Even suffering is clearly not always evil. We all know the ‘suffering’ of delayed gratification or of having our will thwarted – of not getting what we want when we want it. Every child knows the ‘suffering’ of being forced to eat their greens or stop playing/watching when it’s time for bed. Though these are clearly trivial examples, we nonetheless experience them as real suffering. But it’s generally only our ego that suffers, often to the long-term benefit of our character.

We sometimes use the phrase ‘cruel to be kind’ to describe these experiences – things which are unpleasant but beneficial. Which is not to justify genuine cruelty, nor to condone child-beating. But sometimes I think that in our desire to avoid physical pain we’ve forgotten that there can be worse things.

Emotionally, one of the most piercing pains many of us will suffer is the experience of unrequited love; the feeling that life has no meaning outside of this desired, beloved person, but they have no interest in us. We might feel at the time that it’s ‘evil’ that the world is set up in such a way, but it’s surely just a consequence of our essential freedom. Love cannot be forced, thank goodness; yet this good reality is the cause of much pain.

Different kinds of suffering

Another complicating factor in the discussion is that there are so many different kinds, causes and degrees of pain and suffering. These very different kinds cannot usefully all be lumped together when we’re talking about why God allows suffering.

So there is self-inflicted suffering and that which is brought about by other people, or that deriving from natural causes. There is accidental suffering and there is suffering caused deliberately. There is apparently meaningless or random suffering and there is suffering that clearly has a redemptive element. There is everyday suffering and there is exceptional suffering.

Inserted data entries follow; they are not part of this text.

(** Rational values for [np.cos(np.pi/n)]: Bhaskara's approximation
    [(pi^2 - 4x^2)/(pi^2 + x^2)] at [x = pi/n], which is exact for [n = 2]
    (0) and [n = 3] (1/2), and the exact value -1 for [n = 1]. *)
Definition cosPiOverQ (n : nat) : Q :=
  if n =? 1 then -1
  else ((inject_Z (Z.of_nat (n * n)) - 4) / (inject_Z (Z.of_nat (n * n)) + 1))%Q.

(** The arithmetic mean, a sigma-clipped mean that clips nothing. *)
Definition plainMean (nSigma : Q) (values : list Q) : Q :=
  (sumQ values / inject_Z (Z.of_nat (length values)))%Q.

(** A dataset with one amplifier that holds one unmasked sample at gain 1,
    and the union of two datasets with different amplifiers. *)
Definition onePtc (ampName : string) (xcorr : matrix) (mean var : Q)
    : PhotonTransferCurveDataset :=
  {| expIdMask := {[ ampName := [true] ]};
     finalMeans := {[ ampName := [mean] ]};
     finalVars := {[ ampName := [var] ]};
     covariances := {[ ampName := [xcorr] ]};
     gain := {[ ampName := 1%Q ]};
     aMatrix := ∅ |}.

Definition joinPtc (a b : PhotonTransferCurveDataset) : PhotonTransferCurveDataset :=
  {| expIdMask := expIdMask a ∪ expIdMask b;
     finalMeans := finalMeans a ∪ finalMeans b;
     finalVars := finalVars a ∪ finalVars b;
     covariances := covariances a ∪ covariances b;
     gain := gain a ∪ gain b;
     aMatrix := aMatrix a ∪ aMatrix b |}.

(** The default configuration with the level, the exclusion list and the
    iteration budget replaced. *)
Definition configWith (lvl : Level) (ignored : list string) (maxIter : Z)
    : BrighterFatterKernelSolveConfig :=
  {| level := lvl;
     ignoreAmpsForAveraging := ignored;
     xcorrCheckRejectLevel := xcorrCheckRejectLevel defaultConfig;
     nSigmaClip := nSigmaClip defaultConfig;
     forceZeroSum := forceZeroSum defaultConfig;
     useAmatrix := useAmatrix defaultConfig;
     maxIterSuccessiveOverRelaxation := maxIter;
     eLevelSuccessiveOverRelaxation := eLevelSuccessiveOverRelaxation defaultConfig |}.

(** The element [a[path]] of an n-dimensional array is the finite number
    [q]. *)
Definition ndEntryIs (a : Ptc.ndarray) (path : list nat) (q : Q) : Prop :=
  match Ptc.ndGet path a with
  | Some (Ptc.Scalar (Some v)) => (v == q)%Q
  | _ => False
  end.

(** ** Vocabulary of further statements *)

(** [t[k:, k:]]: the rows and columns of [t] from index [k] on. *)
Definition lowerRight (k : nat) (t : matrix) : matrix := map (drop k) (drop k t).

(** A sample [(xcorr, flux, var)] passes the self-term check of [run]:
    [q[0][0] > 0.0] is false. *)
Definition passesSelfTerm (gain : Q) (sample : matrix * Q * Q) : bool :=
  negb (Qltb 0 (selfTerm gain sample.1.1 sample.1.2)).

(** The dataset in which the sample at index [i] of one amplifier is
    replaced by another covariance, mean and variance. *)
Definition setSample (inputPtc : PhotonTransferCurveDataset) (ampName : string)
    (i : nat) (xcorr : matrix) (mean var : Q) : PhotonTransferCurveDataset :=
  {| expIdMask := expIdMask inputPtc;
     finalMeans := alter (fun l => <[i := mean]> l) ampName (finalMeans inputPtc);
     finalVars := alter (fun l => <[i := var]> l) ampName (finalVars inputPtc);
     covariances := alter (fun l => <[i := xcorr]> l) ampName (covariances inputPtc);
     gain := gain inputPtc;
     aMatrix := aMatrix inputPtc |}.

(** Two arrays have the same shape: as many rows, and as many entries in
    each row. *)
Definition sameShape (a b : matrix) : Prop := map length a = map length b.

(** ** The loop over the flat pairs of [PhotonTransferCurveExtractTask.run] *)

Module PtcRun.
Import Ptc.

(** [detectorMeasurementRegion]. *)
Inductive Region : Type := RegionAmp | RegionFull.

(** The configuration fields that the loop over the pairs reads, beside
    those of [PhotonTransferCurveExtractConfig] above. *)
Record ExtractRunConfig : Type := {
  extractConfig : PhotonTransferCurveExtractConfig;
  covAstierRealSpace : bool;
  detectorMeasurementRegion : Region;
  numEdgeSuspect : Z;
  edgeMaskLevel : string
}.

(** An outcome of the earlier kind, or the [RuntimeError] that [run] raises
    itself. *)
Inductive runOutcome (A : Type) : Type :=
  | Outcome (o : outcome A)
  | RuntimeError (message : string).
Arguments Outcome {A} o.
Arguments RuntimeError {A} message.

Definition runBind {A B : Type} (m : runOutcome A) (f : A -> runOutcome B)
    : runOutcome B :=
  match m with
  | Outcome (Return a) => f a
  | Outcome (Raise e) => Outcome (Raise e)
  | Outcome OutOfFuel => Outcome OutOfFuel
  | RuntimeError message => RuntimeError message
  end.

(** Rounding to the nearest integer, a tie to the even one. *)
Definition roundHalfEven (m : Q) : Z :=
  let f := Qfloor m in
  let r := (m - inject_Z f)%Q in
  if Qltb r (1 # 2) then f
  else if Qltb (1 # 2) r then (f + 1)%Z
  else if Z.even f then f else (f + 1)%Z.

(** The binary exponent of a number that is not zero: the [e] with
    [2^e <= |q| < 2^(e+1)]. *)
Definition exponentOf (q : Q) : Z :=
  if Qle_bool 1 (Qabs q) then Z.log2 (Qfloor (Qabs q))
  else (- Z.log2_up (Qceiling (/ Qabs q)))%Z.

(** The float64 nearest to a number: 53 significant bits, rounded to
    nearest, a tie to the even significand.  This is the value of the true
    division [a/b] of two Python integers and of an int64 converted to
    float64.  (Overflow and subnormal numbers are left out: the quotient of
    a 64-bit integer by 1000 is neither.) *)
Definition toFloat64 (q : Q) : Q :=
  if Qeq_bool q 0 then 0%Q
  else
    let ulp := (2 ^ (exponentOf q - 52))%Q in
    (inject_Z (roundHalfEven (q / ulp)) * ulp)%Q.

(** What [np.array(inputDims)] holds for the id [d] when it is compared
    with a Python integer (the id itself) and with a Python float (the
    int64 array is converted to float64). *)
Definition asInt64 (d : Z) : Q := inject_Z d.
Definition asFloat64 (d : Z) : Q := toFloat64 (inject_Z d).

(** [np.where(x == np.array(inputDims))[0]]: the indices, counted from
    [k], at which the array, its entries converted by [conv], holds the
    number [x]. *)
Fixpoint whereEq (conv : Z -> Q) (k : nat) (x : Q) (inputDims : list Z) : list nat :=
  match inputDims with
  | [] => []
  | d :: rest =>
      if Qeq_bool x (conv d) then k :: whereEq conv (S k) x rest
      else whereEq conv (S k) x rest
  end.

(** The chain of seven tests that finds [datasetIndex] for the exposure id
    of the first flat of a pair.  [expId1/1000] is a true division, whose
    float64 result is compared with the ids converted to float64;
    [expId1//100] and [expId1//10] are floor divisions, and the third,
    fifth and seventh test floor-divide the array of indices. *)
Definition datasetIndex (expId1 : Z) (inputDims : list Z) : runOutcome nat :=
  let quotient := toFloat64 (inject_Z expId1 / 1000) in
  match whereEq asInt64 0 (inject_Z expId1) inputDims with
  | i :: _ => Outcome (Return i)
  | [] =>
  match whereEq asFloat64 0 quotient inputDims with
  | i :: _ => Outcome (Return i)
  | [] =>
  match map (fun i => i / 1000) (whereEq asFloat64 0 quotient inputDims) with
  | i :: _ => Outcome (Return i)
  | [] =>
  match whereEq asInt64 0 (inject_Z (expId1 / 100)) inputDims with
  | i :: _ => Outcome (Return i)
  | [] =>
  match map (fun i => i / 100) (whereEq asInt64 0 (inject_Z (expId1 / 100)) inputDims) with
  | i :: _ => Outcome (Return i)
  | [] =>
  match whereEq asInt64 0 (inject_Z (expId1 / 10)) inputDims with
  | i :: _ => Outcome (Return i)
  | [] =>
  match map (fun i => i / 10) (whereEq asInt64 0 (inject_Z (expId1 / 10)) inputDims) with
  | i :: _ => Outcome (Return i)
  | [] => RuntimeError "Cannot find appropriate datasetIndex!"
  end end end end end end end.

Humans are fragile beings with many needs, and if these are not met for a while then we start to suffer. We’re also adapted to quite a small specific range of conditions (e.g. temperature, pressure, oxygen level) and if these change then we start to experience suffering. This is just part of life. But we can’t realistically expect all our needs to be met all the time nor conditions always to be optimum, so we will inevitably experience degrees of suffering.

Everyday suffering

So there is, of course, a normal level of pain and suffering that we all experience just as part of being alive in this world. We all suffer minor knocks, scrapes and bruises – both physically and emotionally. We all suffer small inconveniences, frustrations, disappointments and losses. We all catch colds or get headaches. We all experience growing pains, and the necessary pains of falling over and grazing our knees as we learn to walk.

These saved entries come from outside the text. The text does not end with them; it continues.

(** Fault-free ticks below the iteration limit: each one writes a table
    value, then reads, and appends to the three series. *)
Lemma psy_run_ticks (es : list (fire_env V)) (s : app V) :
  timer_active s = true -> iteration s + length es <= loop_count s ->
  0 < length (aopoints s) -> aotask s = true -> aitask s = true ->
  Forall fault_free es ->
  exists ws rs s',
    Psydaqgd.fire_all fmt3 round3 es s = (s', map (fun _ => Ok tt) es) /\
    length ws = length es /\ Forall (fun w => w ∈ aopoints s) ws /\
    map Some rs = map fe_read es /\
    aotask s' = aotask s /\ aitask s' = aitask s /\ aopoints s' = aopoints s /\
    iteration s' = iteration s + length es /\ loop_count s' = loop_count s /\
    aout s' = aout s ++ ws /\ deltat s' = deltat s ++ map fe_elapsed es /\
    ain s' = ain s ++ rs /\ timer_active s' = true /\
    calls s' = calls s ++ concat (map (fun w => [CallWrite w; CallRead]) ws) /\
    files s' = files s /\ database s' = database s /\ uploads s' = uploads s.
Proof.
  revert s. induction es as [|e es IH]; intros s Hon Hit Hlen Hao Hai Hff.
  - exists [], [], s. cbn. rewrite !app_nil_r, Nat.add_0_r. repeat split; auto.
  - inversion Hff as [|? ? [Hw [r Hr]] Hff']; subst. cbn [length] in Hit.
    destruct (psy_fire_tick s e Hon ltac:(lia) Hlen Hao Hai) as (i & v & Hi & Hv & Hf).
    rewrite Hw, Hr in Hf.
    set (s1 := after_tick s (S i) v (S (iteration s)) (deltat s ++ [fe_elapsed e])
                 (ain s ++ [r]) true [CallWrite v; CallRead]) in Hf.
    destruct (IH s1) as (ws & rs & s' & Hrun & Hlw & Hin & Hrs & Ho & Ha & Hp & Hit' & Hlc
                         & Hout & Hdt & Hain & Hon' & Hc & Hfs & Hdb & Hup);
      unfold s1, after_tick in *; cbn in *; auto; try lia.
    exists (v :: ws), (r :: rs), s'.
    cbn [Psydaqgd.fire_all]. rewrite Hf, Hrun.
    repeat split; cbn; try congruence; try lia.
    + constructor; [eapply list_elem_of_lookup_2; eauto|exact Hin].
    + rewrite Hout, <- app_assoc. reflexivity.
    + rewrite Hdt, <- app_assoc. reflexivity.
    + rewrite Hain, <- app_assoc. reflexivity.
    + rewrite Hc, <- app_assoc. reflexivity.
Qed.

Lemma count_pairs (ws : list V) :
  count_calls is_write (concat (map (fun w => [CallWrite w; CallRead]) ws)) = length ws /\
  count_calls is_read (concat (map (fun w => [CallWrite w; CallRead]) ws)) = length ws /\
  count_calls is_release (concat (map (fun w => [CallWrite w; CallRead]) ws)) = 0.
Proof.
  unfold count_calls. induction ws as [|w ws (IH1 & IH2 & IH3)]; [repeat split|].
  cbn [map concat]. rewrite !List.filter_app, !length_app. cbn. lia.
Qed.

Lemma count_calls_app (p : hw_call V -> bool) (l1 l2 : list (hw_call V)) :
  count_calls p (l1 ++ l2) = count_calls p l1 + count_calls p l2.
Proof. unfold count_calls. rewrite List.filter_app, length_app. reflexivity. Qed.

(** One tick of pysideaoai's [update_plot], for every answer of the driver;
    the timer keeps running after an exception. *)
Lemma c_fire_tick (s : app V) (e : fire_env V) :
  timer_active s = true -> 0 < length (aopoints s) ->
  aotask s = true -> aitask s = true ->
  exists i v, i < length (aopoints s) /\ aopoints s !! i = Some v /\
    Pysideaoai.fire e s =
    if fe_write_ok e then
      match fe_read e with
      | Some r => (after_tick s (S i) v (iteration s) (deltat s ++ [fe_elapsed e])
                     (ain s ++ [r]) true [CallWrite v; CallRead], Ok tt)
      | None => (after_tick s i v (iteration s) (deltat s) (ain s) true
                   [CallWrite v; CallRead], Err HardwareFault)
      end
    else (after_tick s i v (iteration s) (deltat s) (ain s) true [CallWrite v],
          Err HardwareFault).
Proof.
  intros Hon Hlen Hao Hai.
  destruct (next_output_point_spec s Hlen) as (i & v & Hi & Hv & Hn).
  exists i, v. split; [exact Hi|split; [exact Hv|]].
  unfold Pysideaoai.fire, Pysideaoai.update_plot.
  unfold bind at 1, gets at 1. rewrite Hon.
  unfold bind at 1. rewrite Hn.
  unfold append_aout, write_analog, read_analog, hw, raise, ret, modify, gets, bind.
  destruct s; cbn in *; subst.
  destruct (fe_write_ok e); [destruct (fe_read e)|]; cbn;
    unfold after_tick; cbn; rewrite <- ?app_assoc; reflexivity.
Qed.

(** Start always begins by stopping and clearing the tasks it finds. *)
Lemma psy_start_releases (s : app V) ao ai cnt :
  aotask s = true -> aitask s = true ->
  exists d, calls (fst (Psydaqgd.start_acquisition ao ai cnt s)) =
    calls s ++ [CallStopTask AO; CallClearTask AO; CallStopTask AI; CallClearTask AI] ++ d.
Proof.
  intros Hao Hai.
  unfold Psydaqgd.start_acquisition, Psydaqgd.run_acquisition, release_task,
    hw, bind, gets, modify, ret, raise.
  destruct s as [a b pts ci it lc ao_ dt ai_ on acq c fs db up]; cbn in *; subst.
  destruct (String.eqb ao "" || String.eqb ai ""); cbn.
  - exists []. rewrite <- !app_assoc. reflexivity.
  - destruct cnt as [n|]; cbn; [destruct (n <=? 0)%Z; cbn|].
    + exists []. rewrite <- !app_assoc. reflexivity.
    + eexists. rewrite <- !app_assoc. reflexivity.
    + exists []. rewrite <- !app_assoc. reflexivity.
Qed.

(** pysideaoai's Stop: the timer stops, then both tasks are stopped and
    cleared, whatever the file sink does afterwards. *)
Lemma c_stop_releases (s : app V) (e : fire_env V) :
  aotask s = true -> aitask s = true ->
  calls (fst (Pysideaoai.stop_acquisition fmt3 e s)) =
    calls s ++ [CallStopTask AO; CallClearTask AO; CallStopTask AI; CallClearTask AI] /\
  timer_active (fst (Pysideaoai.stop_acquisition fmt3 e s)) = false.
Proof.
  intros Hao Hai.
  destruct s as [a b pts ci it lc ao_ dt ai_ on acq c fs db up]; cbn in Hao, Hai; subst.
  unfold Pysideaoai.stop_acquisition, timer_stop, release_task, hw.
  unfold bind, gets, modify, ret. cbn -[Pysideaoai.save_data_to_file].
  match goal with |- context [Pysideaoai.save_data_to_file fmt3 e ?s1] =>
    pose proof (keeps_c_save_data_to_file e s1) as Hk;
    destruct (Pysideaoai.save_data_to_file fmt3 e s1) as [s2 r] end.
  destruct Hk as (_ & _ & _ & _ & _ & _ & _ & _ & _ & Hon & _ & Hc).
  cbn in *. rewrite Hc, Hon, <- !app_assoc. split; reflexivity.
Qed.

Lemma c_toggle_stops (s : app V) ao ai (e : fire_env V) :
  acquiring s = true ->
  Pysideaoai.toggle_acquisition fmt3 ao ai e s = Pysideaoai.stop_acquisition fmt3 e s.
Proof.
  intros Hacq. unfold Pysideaoai.toggle_acquisition, bind at 1, gets. rewrite Hacq.
  reflexivity.
Qed.

(** *** The local sinks under a failing upload *)

Lemma bind_ok {A B} (m : M A) (k : A -> M B) (s s' : app V) (a : A) :
  m s = (s', Ok a) -> bind m k s = k a s'.
Proof. intros H. unfold bind. rewrite H. reflexivity. Qed.

(** [m] leaves the file at path [p] and the SQLite archive untouched. *)
Definition keeps_file (p : string) {A} (m : M A) : Prop :=
  forall s : app V, files (fst (m s)) !! p = files s !! p /\ database (fst (m s)) = database s.

Lemma keeps_file_bind p {A B} (m : M A) (k : A -> M B) :
  keeps_file p m -> (forall a, keeps_file p (k a)) -> keeps_file p (bind m k).
Proof.
  intros Hm Hk s. unfold bind. specialize (Hm s).
  destruct (m s) as [s1 [a|x]]; cbn in *; [|exact Hm].
  destruct (Hk a s1) as [H1 H2]. destruct Hm as [H3 H4]. split; congruence.
Qed.

Lemma gd_keeps_file p e o fn foid :
  p <> "token.json" -> keeps_file p (gd e o fn foid).
Proof.
  intros Hp s. unfold gd, gDrive_init, upload_to_folder, bind, get, modify, ret, raise.
  destruct (fe_token_refresh e); cbn.
  - destruct (<["token.json" := ["<oauth token>"]]> (files s) !! fn);
      [destruct o|]; cbn; rewrite ?lookup_insert_ne by congruence; auto.
  - destruct (files s !! fn); [destruct o|]; cbn; auto.
Qed.

Lemma png_keeps_file p e :
  p <> "token.json" -> p <> Psydaqgd.png_filename (fe_png_now e) ->
  keeps_file p (Psydaqgd.save_plot_as_png e).
Proof.
  intros Hp Hpng. unfold Psydaqgd.save_plot_as_png.
  apply keeps_file_bind; [|intros _; apply gd_keeps_file; exact Hp].
  intros s. destruct (fe_png_ok e); cbn; [|auto].
  rewrite lookup_insert_ne by congruence. auto.
Qed.

Lemma gd_raises (e : fire_env V) fn foid (s : app V) :
  snd (gd e UploadRaises fn foid s) = Err UploadError.
Proof.
  unfold gd, gDrive_init, upload_to_folder, bind, get, modify, ret, raise.
  destruct (fe_token_refresh e); cbn;
    [destruct (<["token.json" := ["<oauth token>"]]> (files s) !! fn)
    |destruct (files s !! fn)]; reflexivity.
Qed.

Lemma csv_not_token d : Psydaqgd.csv_filename d <> "token.json".
Proof. unfold Psydaqgd.csv_filename. cbn. discriminate. Qed.

Lemma csv_not_png d d' : Psydaqgd.csv_filename d <> Psydaqgd.png_filename d'.
Proof. unfold Psydaqgd.csv_filename, Psydaqgd.png_filename. cbn. discriminate. Qed.

(** A successful [save_data_to_file]: the CSV written, then the archive. *)
Lemma save_data_to_file_ok (s : app V) (e : fire_env V) db1 :
  length (deltat s) = length (aout s) -> length (aout s) = length (ain s) ->
  fe_csv_ok e = true -> fe_db_ok e = true ->
  Psydaqgd.insert_rows round3 (strftime_db (fe_db_now e)) (fe_db_random e)
    (zip3 (deltat s) (aout s) (ain s))
    (create_table_if_not_exists Psydaqgd.db_table acquisition_data_columns (database s))
    = Some db1 ->
  Psydaqgd.save_data_to_file fmt3 round3 e s =
    (set_database db1
       (set_files (<[Psydaqgd.csv_filename (fe_csv_now e) :=
                      savetxt_lines fmt3 (zip3 (deltat s) (aout s) (ain s))]> (files s)) s),
     Ok (Psydaqgd.csv_filename (fe_csv_now e))).
Proof.
  intros H1 H2 Hcsv Hdb Hins.
  unfold Psydaqgd.save_data_to_file, column_stack, savetxt, Psydaqgd.save_data_to_database.
  unfold bind, get, ret, modify, raise. cbn.
  rewrite H1, H2, !Nat.eqb_refl, Hcsv, Hdb. cbn. rewrite Hins.
  reflexivity.
Qed.


(** *** A complete finite run *)


Lemma save_data_to_database_files (e : fire_env V) (s : app V) :
  files (fst (Psydaqgd.save_data_to_database round3 e s)) = files s.
Proof.
  unfold Psydaqgd.save_data_to_database, bind, get, modify, raise.
  destruct (negb (fe_db_ok e)); [reflexivity|].
  destruct (Psydaqgd.insert_rows _ _ _ _ _); reflexivity.
Qed.

(** The files after the completion event: the CSV written at its name,
    every other path but the PNG and [token.json] as before. *)
Lemma completion_files (s : app V) (e : fire_env V) :
  timer_active s = true -> loop_count s <= iteration s ->
  length (deltat s) = length (aout s) -> length (aout s) = length (ain s) ->
  fe_csv_ok e = true ->
  forall p, p <> Psydaqgd.png_filename (fe_png_now e) -> p <> "token.json" ->
  files (fst (Psydaqgd.fire fmt3 round3 e s)) !! p =
  <[Psydaqgd.csv_filename (fe_csv_now e) :=
      savetxt_lines fmt3 (zip3 (deltat s) (aout s) (ain s))]> (files s) !! p.
Proof.
  intros Hon Hle Hl1 Hl2 Hcsv p Hpng Htok.
  rewrite psy_fire_complete_eq by assumption.
  assert (H : files (fst (completion e (set_timer_active false s))) !! p =
              <[Psydaqgd.csv_filename (fe_csv_now e) :=
                 savetxt_lines fmt3 (zip3 (deltat s) (aout s) (ain s))]> (files s) !! p).
  { unfold completion, Psydaqgd.save_data_to_file, column_stack, savetxt.
    unfold bind, get, ret, modify. cbn [deltat aout ain set_timer_active].
    rewrite Hl1, Hl2, !Nat.eqb_refl, Hcsv. cbn.
    set (s2 := set_files _ _).
    pose proof (save_data_to_database_files e s2) as Hdb.
    destruct (Psydaqgd.save_data_to_database round3 e s2) as [s3 [[]|x]];
      cbn in Hdb |- *; [|rewrite Hdb; reflexivity].
    pose proof (png_keeps_file p e Htok Hpng s3) as [Hpk _].
    destruct (Psydaqgd.save_plot_as_png e s3) as [s4 [[]|y]]; cbn in Hpk |- *;
      [|rewrite Hpk, Hdb; reflexivity].
    destruct (gd_keeps_file p e (fe_csv_upload e) (Psydaqgd.csv_filename (fe_csv_now e))
                drive_folder Htok s4) as [Hg _].
    rewrite Hg, Hpk, Hdb. reflexivity. }
  destruct (completion e (set_timer_active false s)) as [s1 [[]|x]]; exact H.
Qed.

For the most part we cope with these daily low-level ‘sufferings’ and don’t let them affect us too much. It’s only when they mount up or our resilience is low that these low-level issues become really problematic. Yet their very existence shows us that some pain and suffering is necessarily built into the fabric of the world and of our lives, and while unpleasant and inconvenient is not necessarily always evil.

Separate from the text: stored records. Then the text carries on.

(** * apod_desktop.py: the APOD image cache script, embedded in Rocq

    The script is a straight-line [main] over a handful of helpers that read
    [sys.argv], talk to the network ([requests.get]), to the file system
    ([os.path.isdir], [os.mkdir]) and to an SQLite file ([sqlite3]).  The
    embedding threads an explicit [World] through a state-and-exception
    monad; every Python function of the script is one definition of the same
    name. *)

From Stdlib Require Import ZArith Lia.
From Stdlib.Strings Require Import Ascii String Byte.
From stdpp Require Import base strings list gmap.

Local Open Scope string_scope.
Local Open Scope Z_scope.

(** ** Python values, exceptions, results *)

Definition bytes := list Byte.byte.

(** The value of a [hashlib.sha256(...)] object: its 32-byte digest. *)
Definition Digest := list Byte.byte.

Inductive PyVal :=
| VNone
| VStr (s : string)
| VInt (n : Z)
| VBytes (b : bytes)
| VHash (d : Digest).

Inductive exn :=
| SystemExit (arg : PyVal)              (* sys.exit(arg) *)
| IndexError
| ValueError (msg : string)
| TypeError (msg : string)
| FileExistsError (path : string)
| FileNotFoundError (path : string)
| ConnectionError (msg : string)        (* requests.exceptions.ConnectionError *)
| OperationalError (msg : string)       (* sqlite3.OperationalError *)
| DatabaseError (msg : string)          (* sqlite3.DatabaseError *)
| NotADirectoryError (path : string)
| OSError (msg : string).

Inductive result (A : Type) :=
| Return (a : A)
| Raise (e : exn).
Arguments Return {A} a.
Arguments Raise {A} e.

(** Exit status of the interpreter when [e] reaches the top level:
    [sys.exit()] and [sys.exit(None)] give 0, [sys.exit(n)] gives n (one
    byte), any other argument is printed on stderr and gives 1, and an
    uncaught exception gives 1 (after its traceback). *)
Definition exit_status (e : exn) : Z :=
  match e with
  | SystemExit VNone => 0
  | SystemExit (VInt n) => n mod 256
  | SystemExit _ => 1
  | _ => 1
  end.

(** ** The file system: nodes named by the spelling of their path

    The machine is a Linux one with a single user who may read and write
    everywhere, no symbolic links and no other process at work.  A node is
    stored under the spelling of its path without slashes at its end. *)

Inductive Node :=
| Dir
| File (content : bytes).

(** *** String helpers: [str.split('/')], [posixpath.join], [posixpath.dirname] *)

Definition slash : ascii := "/"%char.

Fixpoint has_slash (s : string) : bool :=
  match s with
  | EmptyString => false
  | String c s' => (Ascii.eqb c slash || has_slash s')%bool
  end.

(** [s.split('/')]: never empty; the pieces hold no [/]. *)
Fixpoint split_slash (s : string) : list string :=
  match s with
  | EmptyString => [ "" ]
  | String c s' =>
      if Ascii.eqb c slash then "" :: split_slash s'
      else match split_slash s' with
           | [] => [ String c "" ]
           | piece :: rest => String c piece :: rest
           end
  end.

Definition startswith_slash (s : string) : bool :=
  match s with
  | String c _ => Ascii.eqb c slash
  | EmptyString => false
  end.

Fixpoint endswith_slash (s : string) : bool :=
  match s with
  | EmptyString => false
  | String c EmptyString => Ascii.eqb c slash
  | String _ s' => endswith_slash s'
  end.

(** [os.path.join(a, b)] of posixpath, for one component [b]. *)
Definition path_join (a b : string) : string :=
  if startswith_slash b then b
  else if (String.eqb a "" || endswith_slash a)%bool then a +:+ b
  else a +:+ "/" +:+ b.

(** [s.rstrip('/')]. *)
Fixpoint rstrip_slash (s : string) : string :=
  match s with
  | EmptyString => EmptyString
  | String c s' =>
      match rstrip_slash s' with
      | EmptyString => if Ascii.eqb c slash then EmptyString else String c EmptyString
      | t => String c t
      end
  end.

(** [p[:p.rfind('/') + 1]]: the prefix of [p] up to and including its last
    slash, empty when there is none. *)
Fixpoint head_to_last_slash (p : string) : string :=
  match p with
  | EmptyString => EmptyString
  | String c p' =>
      match head_to_last_slash p' with
      | EmptyString => if Ascii.eqb c slash then String c EmptyString else EmptyString
      | h => String c h
      end
  end.

(** [posixpath.dirname(p)]: a head made of slashes only is kept, any other
    head loses its trailing slashes. *)
Definition dirname (p : string) : string :=
  let head := head_to_last_slash p in
  match rstrip_slash head with
  | EmptyString => head
  | stripped => stripped
  end.

(** *** Path lookup: what [stat] and [mkdir] make of a path *)

(** Longest name of one entry and longest path (with its final NUL) that
    the kernel takes. *)
Definition NAME_MAX : nat := 255.
Definition PATH_MAX : nat := 4096.

Fixpoint has_nul (s : string) : bool :=
  match s with
  | EmptyString => false
  | String c s' => (Ascii.eqb c Ascii.zero || has_nul s')%bool
  end.

(** A path that a system call looks at: not empty, no NUL, within [PATH_MAX]. *)
Definition path_ok (p : string) : bool :=
  (negb (String.eqb p "") && negb (has_nul p) && (String.length p <? PATH_MAX)%nat)%bool.

(** A component that names no entry of its own: the empty one that a slash
    leaves at the start or at the end, [.] and [..]. *)
Definition is_dots (c : string) : bool := String.eqb c "..".

Definition is_alias (c : string) : bool :=
  (String.eqb c "" || String.eqb c "." || is_dots c)%bool.

(** Components are handled last first.  [drop_empty] forgets the slashes at
    the end of a path. *)
Fixpoint drop_empty (rcomps : list string) : list string :=
  match rcomps with
  | c :: r => if String.eqb c "" then drop_empty r else rcomps
  | [] => []
  end.

Definition join_slash (comps : list string) : string := String.concat "/" comps.

(** One step up from the place [names] (last name first): from the root to
    the root, from the working directory to the one above it. *)
Definition pop (abs : bool) (names : list string) : list string :=
  match names with
  | [] => if abs then [] else [".."]
  | c :: n => if is_dots c then ".." :: names else n
  end.

(** The place that the components lead to: the names from the root, or from
    the working directory, with [.], [..] and empty components resolved. *)
Fixpoint norm (abs : bool) (rcomps : list string) : list string :=
  match rcomps with
  | [] => []
  | c :: r =>
      if is_dots c then pop abs (norm abs r)
      else if is_alias c then norm abs r
      else c :: norm abs r
  end.

(** The spelling under which the node at a place is stored. *)
Definition key (abs : bool) (names : list string) : string :=
  (if abs then "/" else "") +:+ join_slash (rev names).

(** Whether the components lead to a directory, and whether the kernel can
    walk them at all.  The root and the working directory are always there;
    [d/], [d/.] and [d/..] are directories exactly when [d] is, and none of
    them can be walked when [d] is not one. *)
Fixpoint dir_at (fs : gmap string Node) (abs : bool) (rcomps : list string) : bool :=
  match rcomps with
  | [] => true
  | c :: r =>
      if is_alias c then dir_at fs abs r
      else
        (walkable fs abs r &&
         match fs !! key abs (c :: norm abs r) with
         | Some Dir => true
         | _ => false
         end)%bool
  end
with walkable (fs : gmap string Node) (abs : bool) (rcomps : list string) : bool :=
  match rcomps with
  | [] => true
  | c :: r => if is_alias c then dir_at fs abs r else walkable fs abs r
  end.

(** [os.path.isdir(p)]: false also where [os.stat] raises. *)
Definition isdir (fs : gmap string Node) (p : string) : bool :=
  (path_ok p && dir_at fs (startswith_slash p) (rev (split_slash p)))%bool.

Then there are the larger but rarer troubles, some of which we are all going to face at some point –serious illness, financial difficulty, unemployment or loss of work, relational problems or breakdown. There is the loss of loved ones and pain of bereavement which we will all inevitably experience. And we must all face our own mortality and ultimately death.

When we experience these things – or when we see others experiencing them – we may feel that they are evil; certainly terrible and awful and tremendously difficult. But they should not really come as a surprise to us; they are just part of life, of all life. They seem to be a form of inevitable and necessary suffering – perhaps the price we all have to pay for the privilege of being alive and conscious and free. We may wish the world was ordered differently, and I believe we can trust that one day it will be, but I think we are better off accepting that this is how things are and perhaps how (for now) they have to be.